O futebol do Rio fervilhava. Os times possuíam muitos jogadores de qualidade, os clássicos eram sinônimo de Maracanã lotado. Apesar da natural disparidade de forças entre as grandes equipes e as de menor investimento, é correto dizer que todos os times da Primeira Divisão do Rio em 1982 tinham valor. Além dos chamados quatro grandes, brigavam America e Bangu, além do Campo Grande (campeão da Série B do Brasileirão naquele ano), o atrevido Bonsucesso e os sempre incômodos Americano e Volta Redonda. Até mesmo a Portuguesa, que fez uma campanha ruim, aprontou contra Fluminense e Flamengo, vencendo os dois clubes respectivamente por 2 a 1 e 3 a 2 – este, num jogo épico na Ilha do Governador.

Já consagrado na temporada pelo título do Torneio dos Campeões, que tem o peso de uma competição nacional, o America conseguiu apenas o sexto lugar na Taça Guanabara. Entretanto, reagiu no returno e marcou seu nome na história da Taça Rio como seu primeiro campeão, apesar de começar a jornada com uma derrota.
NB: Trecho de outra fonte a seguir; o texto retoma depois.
(* ===== verification/Threads.v ===== *)
(** * Threads: blocking work in a thread, awaited under cancellation

    Models [_run_sync] and [_finish_worker] of the Milvus and Chroma drivers and
    [_run] of the password hasher: the same machine with and without [on_cancel].
    The work and the clean-up are threads that end when they end; the caller may
    be cancelled at any await, any number of times.  A resource is what the work
    created; [th_live] are those nobody has closed. *)

From S2P Require Import Prelude Text Errors.
Local Open Scope prog_scope.

Inductive thread := Running | Ended (r : result exn nat).
Inductive caller :=
| Awaiting                          (* await asyncio.shield(work) *)
| Finishing                         (* cancelled: _finish_worker(work) *)
| Cleaning (resource : nat)         (* _finish_worker(cleanup) *)
| Left (r : result exn nat).
Record ThreadState := mk_threads { th_work : thread; th_caller : caller; th_cleanup : option thread; th_live : gset nat }.
Definition threads_init : ThreadState := mk_threads Running Awaiting None ∅.

Section Threads.
Context (on_cancel : bool).

(** [if not work.cancelled() and work.exception() is None and on_cancel is not None] *)
Definition after_finish (s : ThreadState) (r : result exn nat) : ThreadState :=
  match r with
  | Ok resource =>
      if on_cancel then mk_threads (th_work s) (Cleaning resource) (Some Running) (th_live s)
      else mk_threads (th_work s) (Left (Err CancelledError)) (th_cleanup s) (th_live s)
  | Err _ => mk_threads (th_work s) (Left (Err CancelledError)) (th_cleanup s) (th_live s)
  end.
Inductive thread_step : ThreadState → ThreadState → Prop :=
| work_created c k l resource : resource ∉ l → thread_step (mk_threads Running c k l) (mk_threads (Ended (Ok resource)) c k ({[resource]} ∪ l))
| work_failed c k l e : thread_step (mk_threads Running c k l) (mk_threads (Ended (Err e)) c k l)
| await_returned r k l : r ≠ Err CancelledError → thread_step (mk_threads (Ended r) Awaiting k l) (mk_threads (Ended r) (Left r) k l)
| await_cancelled w k l : thread_step (mk_threads w Awaiting k l) (mk_threads w Finishing k l)
| finish_cancelled w k l : thread_step (mk_threads w Finishing k l) (mk_threads w Finishing k l)
| finish_done r k l : thread_step (mk_threads (Ended r) Finishing k l) (after_finish (mk_threads (Ended r) Finishing k l) r)
| cleanup_closed w resource l :
    thread_step (mk_threads w (Cleaning resource) (Some Running) l) (mk_threads w (Cleaning resource) (Some (Ended (Ok resource))) (l ∖ {[resource]}))
| cleanup_failed w resource l e :
    thread_step (mk_threads w (Cleaning resource) (Some Running) l) (mk_threads w (Cleaning resource) (Some (Ended (Err e))) l)
| cleanup_cancelled w resource k l : thread_step (mk_threads w (Cleaning resource) k l) (mk_threads w (Cleaning resource) k l)
| cleanup_done w resource r l :
    thread_step (mk_threads w (Cleaning resource) (Some (Ended r)) l) (mk_threads w (Left (Err CancelledError)) (Some (Ended r)) l).
Definition threads_reachable : ThreadState → Prop := rtc thread_step threads_init.

Definition thread_ended (t : option thread) : bool := match t with Some Running => false | _ => true end.
(** What is alive when the caller is in a state. *)
Definition thread_inv (s : ThreadState) : Prop :=
  let created := match th_work s with Ended (Ok resource) => {[resource]} | _ => ∅ end in
  match th_caller s with
  | Awaiting | Finishing => th_cleanup s = None ∧ th_live s = created
  | Cleaning resource =>
      th_work s = Ended (Ok resource) ∧ on_cancel = true
      ∧ match th_cleanup s with
        | Some Running | Some (Ended (Err _)) => th_live s = {[resource]}
        | Some (Ended (Ok _)) => th_live s = ∅
        | None => False
        end
  | Left r =>
      th_work s ≠ Running ∧ thread_ended (th_cleanup s) = true
      ∧ match r with
        | Ok resource => th_work s = Ended (Ok resource) ∧ th_live s = {[resource]}
        | Err e =>
            th_live s = ∅ ∨ (e = CancelledError ∧ th_live s = created ∧ (on_cancel = false ∨ ∃ e', th_cleanup s = Some (Ended (Err e'))))
        end
  end.
Lemma thread_step_inv s s' : thread_step s s' → thread_inv s → thread_inv s'.
Proof.
  destruct 1 as [c k l n Hn | c k l e | r k l Hr | w k l | w k l | r k l | w n l | w n l e | w n k l | w n r l]; unfold thread_inv; cbn.
  - destruct c as [| | m | r]; cbn; [intros [-> ->] | intros [-> ->] | by intros [? _] | by intros [[] _]]; split; [done | set_solver | done | set_solver].
  - destruct c as [| | m | r]; cbn; [intros [-> ->] | intros [-> ->] | by intros [? _] | by intros [[] _]]; done.
  - intros [-> ->]. split; [done |]. split; [done |]. destruct r; [done | by left].
  - done.
  - done.
  - intros [-> ->]. destruct r as [n | e]; cbn; [destruct on_cancel eqn:Hc; cbn |].
    + done.
    + split; [done |]. split; [done |]. right. auto.
    + split; [done |]. split; [done |]. by left.
  - intros (-> & Hc & ->). split; [done |]. split; [done |]. set_solver.
  - intros (-> & Hc & ->). done.
  - done.
  - intros (-> & Hc & Hl). split; [done |]. split; [done |]. destruct r as [m | e]; [by left |]. right. split; [done |]. split; [done |]. right. eauto.
Qed.
Lemma threads_reachable_inv s : threads_reachable s → thread_inv s.
Proof.
  intros Hs. unfold threads_reachable in Hs. assert (Hi : thread_inv threads_init) by done. revert Hi.
  induction Hs as [| x y z Hxy _ IH]; eauto using thread_step_inv.
Qed.
Lemma threads_progress s : thread_inv s → ∃ s' r, rtc thread_step s s' ∧ th_caller s' = Left r.
Proof.
  intros Hi. assert (Hwork : ∃ s1, rtc thread_step s s1 ∧ thread_inv s1 ∧ th_work s1 ≠ Running).
  { destruct s as [[| r] c k l]; [| by eexists; split; [apply rtc_refl |]].
    exists (mk_threads (Ended (Err RuntimeError)) c k l). assert (Hst : thread_step (mk_threads Running c k l) (mk_threads (Ended (Err RuntimeError)) c k l)) by constructor.
    split; [by apply rtc_once |]. split; [by eapply thread_step_inv | done]. }
  destruct Hwork as (s1 & Hs1 & Hi1 & Hw).
  assert (Hclean : ∀ w n k l, thread_inv (mk_threads w (Cleaning n) k l) → ∃ s' r, rtc thread_step (mk_threads w (Cleaning n) k l) s' ∧ th_caller s' = Left r).
  { intros w n k l Hi2. unfold thread_inv in Hi2. cbn in Hi2. destruct Hi2 as (Hw2 & _ & Hk). destruct k as [[| r] |]; [| | done].
    - eexists _, _. split; [eapply rtc_l; [apply cleanup_closed |]; apply rtc_once, cleanup_done | done].
    - eexists _, _. split; [apply rtc_once, cleanup_done | done]. }
  assert (Hend : ∃ s' r, rtc thread_step s1 s' ∧ th_caller s' = Left r).
  { clear Hs1. destruct s1 as [[| r] [| | n | r'] k l]; try done.
    - assert (Hd : r = Err CancelledError ∨ r ≠ Err CancelledError) by (destruct r as [n | e]; [by right |]; destruct e; first [by left | by right]).
      destruct Hd as [-> | Hr]; [| eexists _, _; split; [by apply rtc_once, await_returned | done]].
      eexists _, _. split; [eapply rtc_l; [apply await_cancelled |]; apply rtc_once, finish_done | done].
    - assert (Hi2 : thread_inv (after_finish (mk_threads (Ended r) Finishing k l) r)) by (eapply thread_step_inv; [apply finish_done | done]).
      assert (Hf : ∃ s' r', rtc thread_step (after_finish (mk_threads (Ended r) Finishing k l) r) s' ∧ th_caller s' = Left r').
      { unfold after_finish in *. destruct r as [n | e]; [destruct on_cancel |]; [by apply Hclean | eexists _, _; split; [apply rtc_refl | done]..]. }
      destruct Hf as (s' & r' & Hs' & Hl). exists s', r'. split; [| done]. eapply rtc_l; [apply finish_done | exact Hs'].
    - by apply Hclean.
    - eexists _, _. split; [apply rtc_refl | done]. }
  destruct Hend as (s' & r & Hs' & Hl). exists s', r. split; [by transitivity s1 | done].
Qed.
End Threads.

(** C11: awaiting a thread.  However often the caller is cancelled, it leaves
    only when no thread of its own runs; with a result it owns the resource, and
    without one the resource was closed or never created, unless closing itself
    failed; and it can always leave once the threads end. *)
Theorem run_sync_correct s :
  threads_reachable true s →
  (∀ r, th_caller s = Left r →
     th_work s ≠ Running ∧ thread_ended (th_cleanup s) = true
     ∧ match r with
       | Ok resource => th_live s = {[resource]}
       | Err e => th_live s = ∅ ∨ (e = CancelledError ∧ ∃ e', th_cleanup s = Some (Ended (Err e')))
       end)
  ∧ ∃ s' r, rtc (thread_step true) s s' ∧ th_caller s' = Left r.
Proof.
  intros Hs. pose proof (threads_reachable_inv _ _ Hs) as Hi. split; [| by apply threads_progress].
  intros r Hr. unfold thread_inv in Hi. rewrite Hr in Hi. destruct Hi as (Hw & Hc & Hl). split; [done |]. split; [done |].
  destruct r as [n | e]; [by destruct Hl |]. destruct Hl as [? | (-> & _ & [? | ?])]; [by left | done | by right].
Qed.
(** Without [on_cancel], the caller leaves only when the work has ended. *)
Lemma run_ends_after_work s r : threads_reachable false s → th_caller s = Left r → ∃ x, th_work s = Ended x.
Proof.
  intros Hs Hr. pose proof (threads_reachable_inv _ _ Hs) as Hi. unfold thread_inv in Hi. rewrite Hr in Hi. destruct Hi as (Hw & _).
  destruct (th_work s) as [| x]; [done | by exists x].
Qed.

(** A caller cancelled twice whose client is then created and closed. *)
Definition demo_threads : ThreadState := mk_threads (Ended (Ok 4)) (Left (Err CancelledError)) (Some (Ended (Ok 4))) ∅.
Lemma demo_threads_reachable : threads_reachable true demo_threads.
Proof.
  assert (Hs : th_live demo_threads = ({[4]} ∪ ∅) ∖ {[4]}) by (cbn; set_solver).
  replace demo_threads with (mk_threads (Ended (Ok 4)) (Left (Err CancelledError)) (Some (Ended (Ok 4))) (({[4]} ∪ ∅) ∖ {[4]})) by (unfold demo_threads in *; cbn in Hs; by rewrite <- Hs).
  eapply rtc_l; [apply await_cancelled |]. eapply rtc_l; [apply finish_cancelled |]. eapply rtc_l; [apply (work_created _ _ _ _ 4), not_elem_of_empty |].
  eapply rtc_l; [apply finish_done |]. eapply rtc_l; [apply cleanup_closed |]. apply rtc_once, cleanup_done.
Qed.
Lemma run_sync_correct_witness : th_caller demo_threads = Left (Err CancelledError) ∧ th_live demo_threads = ∅.
Proof.
  split; [reflexivity |].
  destruct (run_sync_correct demo_threads demo_threads_reachable) as [Hl _]. destruct (Hl (Err CancelledError) eq_refl) as (_ & _ & [He | [_ [e' He']]]);
    [exact He | discriminate He'].
Defined.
A campanha rubra na Taça Rio 1982:

America 1 x 3 Botafogo (Maracanã)
America 4 x 1 Volta Redonda (Wolney Braune)
Americano 0 x 1 America (Godofredo Cruz)
Bonsucesso 0 x 0 America (Moça Bonita)
America 2 x 0 Campo Grande (Wolney Braune)
Vasco 0 x 2 America (Maracanã)
Bangu 2 x 2 America (Maracanã)
Flamengo 0 x 2 America (Maracanã)
Portuguesa 1 x 3 America (Caio Martins)
America 5 x 0 Madureira (Wolney Braune)
Fluminense 2 x 4 America (Maracanã)

A Taça Rio deu ao America a oportunidade de disputar o título estadual de 1982 contra Flamengo (campeão da Taça Guanabara) e Vasco (time com a maior soma de pontos nos dois turnos do Campeonato Estadual do Rio de Janeiro), num triangular final. Duas derrotas por 1 a 0 alijaram o time do título esperado desde 1960, mas a bela campanha da Taça Rio é uma doce lembrança dos tempos em que o America era protagonista e admirado.

A vitoriosa campanha americana na Taça Rio contou com nomes como os de Gasperin, Chiquinho, Eve­raldo, Zedílson, Aírton, Pires, João Luís, Moreno, Gilberto, Luisinho Tombo, César, Serginho, Gilson, Donato, Jorginho, Adilson, Duílio e Elói, mais os treinadores Dudu e Edu.